Abuse is main reason Kansas removes children from homes
Topeka Abuse and neglect are the primary reasons children are being removed from their homes in Kansas, which is a change from the past, according to figures from the Department of Children and Families.
Children were taken from homes 59 percent of the time because of abuse and neglect during the current fiscal year, the agency said. Other issues, such as a child's behavior problems, drug abuse, a parent being in prison or runaway children, accounted for the other 41 percent of the removals, The Topeka Capital-Journal reported.
In the past, non-abuse and non-neglect causes were a majority or equal reason for removing children. In 2014, abuse and neglect accounted for 51 percent of removals, while non-abuse removals accounted for 51 percent of removals in 2013. The causes were equally matched in 2012. In 2009 and 2010, 55 percent of removals were for non-abuse reasons.

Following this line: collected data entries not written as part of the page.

Definition disk_dict (d : DiscoveredDisk) : pyval := PDict
  [("path", PStr (disk_path d)); ("model", py_opt_str (disk_model d)); ("serial", py_opt_str (disk_serial d));
   ("size_bytes", PInt (disk_size_bytes d)); ("disk_type", py_opt_str (disk_type d)); ("health", py_opt_str (disk_health d))].
Definition storage_dict (s : DiscoveredStorage) : pyval := PDict
  [("name", PStr (storage_name s)); ("storage_type", py_opt_str (storage_type s)); ("content", py_opt_str (storage_content s));
   ("total_bytes", PInt (storage_total_bytes s)); ("used_bytes", PInt (storage_used_bytes s));
   ("available_bytes", PInt (storage_available_bytes s)); ("active", PBool (storage_active s))].
Definition cpu_dict (c : DiscoveredCPU) : pyval := PDict
  [("model", py_opt_str (cpu_model c)); ("vendor", py_opt_str (cpu_vendor c)); ("sockets", PInt (cpu_sockets c));
   ("cores", PInt (cpu_cores c)); ("logical_cpus", PInt (cpu_logical_cpus c))].
Definition hif_dict (i : DiscoveredHostInterface) : pyval := PDict
  [("name", PStr (hif_name i)); ("interface_type", py_opt_str (hif_interface_type i)); ("active", PBool (hif_active i));
   ("autostart", PBool (hif_autostart i)); ("method", py_opt_str (hif_method i)); ("addresses", py_strs (hif_addresses i));
   ("gateway", py_opt_str (hif_gateway i)); ("bridge_ports", py_strs (hif_bridge_ports i)); ("vlan_id", py_opt_int (hif_vlan_id i));
   ("vlan_aware", PBool (hif_vlan_aware i)); ("comments", py_opt_str (hif_comments i)); ("mac_address", py_opt_str (hif_mac_address i));
   ("management", PBool (hif_management i))].
Definition vdisk_dict (d : DiscoveredVirtualDisk) : pyval := PDict
  [("name", PStr (vdisk_name d)); ("storage", py_opt_str (vdisk_storage d)); ("size_bytes", PInt (vdisk_size_bytes d));
   ("external_id", py_opt_str (vdisk_external_id d))].
Definition nic_dict (n : DiscoveredInterface) : pyval := PDict
  [("name", PStr (nic_name n)); ("mac_address", py_opt_str (nic_mac_address n)); ("bridge", py_opt_str (nic_bridge n));
   ("vlan_id", py_opt_int (nic_vlan_id n)); ("ip_addresses", py_strs (nic_ip_addresses n)); ("external_id", py_opt_str (nic_external_id n));
   ("network_observations", py_opt_dict (nic_network_observations n)); ("ip_vrf_id", py_opt_int (nic_ip_vrf_id n));
   ("ip_scope_conflicts", PList (PDict <$> nic_ip_scope_conflicts n)); ("mac_scope_conflicts", PList (PDict <$> nic_mac_scope_conflicts n))].
Definition vm_dict (v : DiscoveredVirtualMachine) : pyval := PDict
  [("source", PStr (vm_source v)); ("source_instance", PStr (vm_source_instance v)); ("legacy_identity_owner", PBool (vm_legacy_identity_owner v));
   ("source_id", PStr (vm_source_id v)); ("node_source_id", PStr (vm_node_source_id v)); ("vmid", vm_vmid v);
   ("original_name", PStr (vm_original_name v)); ("normalized_name", PStr (vm_normalized_name v)); ("status", PStr (vm_status v));
   ("vcpus", PInt (vm_vcpus v)); ("memory_bytes", PInt (vm_memory_bytes v)); ("autostart", PBool (vm_autostart v));
   ("disks", PList (vdisk_dict <$> vm_disks v)); ("interfaces", PList (nic_dict <$> vm_interfaces v));
   ("external_id", py_opt_str (vm_external_id v)); ("description", py_opt_str (vm_description v));
   ("provider_object_id", py_opt_str (vm_provider_object_id v)); ("esxi_instance_uuid", py_opt_str (vm_esxi_instance_uuid v));
   ("esxi_bios_uuid", py_opt_str (vm_esxi_bios_uuid v))].
Definition ct_dict (c : DiscoveredContainer) : pyval := PDict
  [("source", PStr (ct_source c)); ("source_instance", PStr (ct_source_instance c)); ("legacy_identity_owner", PBool (ct_legacy_identity_owner c));
   ("source_id", PStr (ct_source_id c)); ("node_source_id", PStr (ct_node_source_id c)); ("vmid", PInt (ct_vmid c));
   ("original_name", PStr (ct_original_name c)); ("normalized_name", PStr (ct_normalized_name c)); ("status", PStr (ct_status c));
   ("architecture", py_opt_str (ct_architecture c)); ("os_type", py_opt_str (ct_os_type c)); ("vcpus", PInt (ct_vcpus c));
   ("memory_bytes", PInt (ct_memory_bytes c)); ("swap_bytes", PInt (ct_swap_bytes c)); ("autostart", PBool (ct_autostart c));
   ("unprivileged", PBool (ct_unprivileged c)); ("disks", PList (vdisk_dict <$> ct_disks c)); ("interfaces", PList (nic_dict <$> ct_interfaces c))].
Definition host_dict (h : DiscoveredHost) : pyval := PDict
  [("source", PStr (host_source h)); ("source_instance", PStr (host_source_instance h)); ("legacy_identity_owner", PBool (host_legacy_identity_owner h));
   ("source_id", PStr (host_source_id h)); ("original_name", PStr (host_original_name h)); ("normalized_name", PStr (host_normalized_name h));
   ("management_ip", py_opt_str (host_management_ip h)); ("hypervisor", PStr (host_hypervisor h)); ("hypervisor_version", py_opt_str (host_hypervisor_version h));
   ("cpu", cpu_dict (host_cpu h)); ("memory_bytes", PInt (host_memory_bytes h)); ("manufacturer", py_opt_str (host_manufacturer h));
   ("model", py_opt_str (host_model h)); ("disks", PList (disk_dict <$> host_disks h)); ("storages", PList (storage_dict <$> host_storages h));
   ("interfaces", PList (hif_dict <$> host_interfaces h)); ("virtual_machines", PList (vm_dict <$> host_virtual_machines h));
   ("containers", PList (ct_dict <$> host_containers h)); ("esxi_events", py_opt_dict (host_esxi_events h));
   ("esxi_host_network", py_opt_dict (host_esxi_host_network h)); ("proxmox_host_network", py_opt_dict (host_proxmox_host_network h));
   ("connection_management", py_opt_dict (host_connection_management h)); ("hardware_identity", py_opt_dict (host_hardware_identity h))].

"I think we are trying to make a conscious effort to work with families in their home if it is not an actual safety issue, as related to specific abuse, to try to keep the family intact, and apparently that's reflected in these numbers," said Phyllis Gilmore, agency secretary.
In fiscal year 2014, Kansas received more than 65,000 reports of child abuse or neglect. The agency assigned 56 percent of those reports for further investigation and confirmed 1,400 cases of child abuse. More than 3,000 children were removed from their homes during that time period.
Reports of abuse and neglect have climbed 16.9 percent since 2010, though calls dropped slightly between 2013 and 2014.
Dianne Keach, DCF deputy director, said the increase is likely due more to increased awareness and education and not an increase in abuse.